# [Prompt]
Each line below that contains the word "with" must be copied.

# [Data for the task]
+---+

(** [re.fullmatch(r"[a-fA-F0-9]{64}", item)] *)
Definition is_hex64 (item : string) : bool :=
  (String.length item =? 64)%nat && forallb ishex (list_ascii_of_string item).

Definition scan_item (st : list string * Z * string) (item : string)
  : outcome (list string * Z * string) :=
  let '(kws, rank, h) := st in
  match search_rank item with
  | Some ds =>
      match int_of_text ds with
      | Returns n => Returns (kws, n, h)
      | Raises e => Raises e
      end
  | None =>
      if is_hex64 item then Returns (kws, rank, lower item)
      else Returns (kws ++ [item], rank, h)
  end.

End Csv.

Import Csv.

(** ** JSON values and the outside world *)

(** What [json.loads] returns.  A [float] keeps its literal; a [dict] is
    the list of its items, whose keys are distinct. *)
Inductive json :=
| JNone
| JBool (b : bool)
| JInt (n : Z)
| JFloat (literal : string)
| JStr (s : string)
| JList (items : list json)
| JDict (items : list (string * json)).

(** [type(v).__name__] *)
Definition type_name (v : json) : string :=
  match v with
  | JNone => "NoneType"
  | JBool _ => "bool"
  | JInt _ => "int"
  | JFloat _ => "float"
  | JStr _ => "str"
  | JList _ => "list"
  | JDict _ => "dict"
  end.

Definition AttributeError (v : json) (attr : string) : exn :=
  OtherError ("'" +:+ type_name v +:+ "' object has no attribute '" +:+ attr +:+ "'").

+---+

# [Answer]
  match search_rank item with
      match int_of_text ds with
  match v with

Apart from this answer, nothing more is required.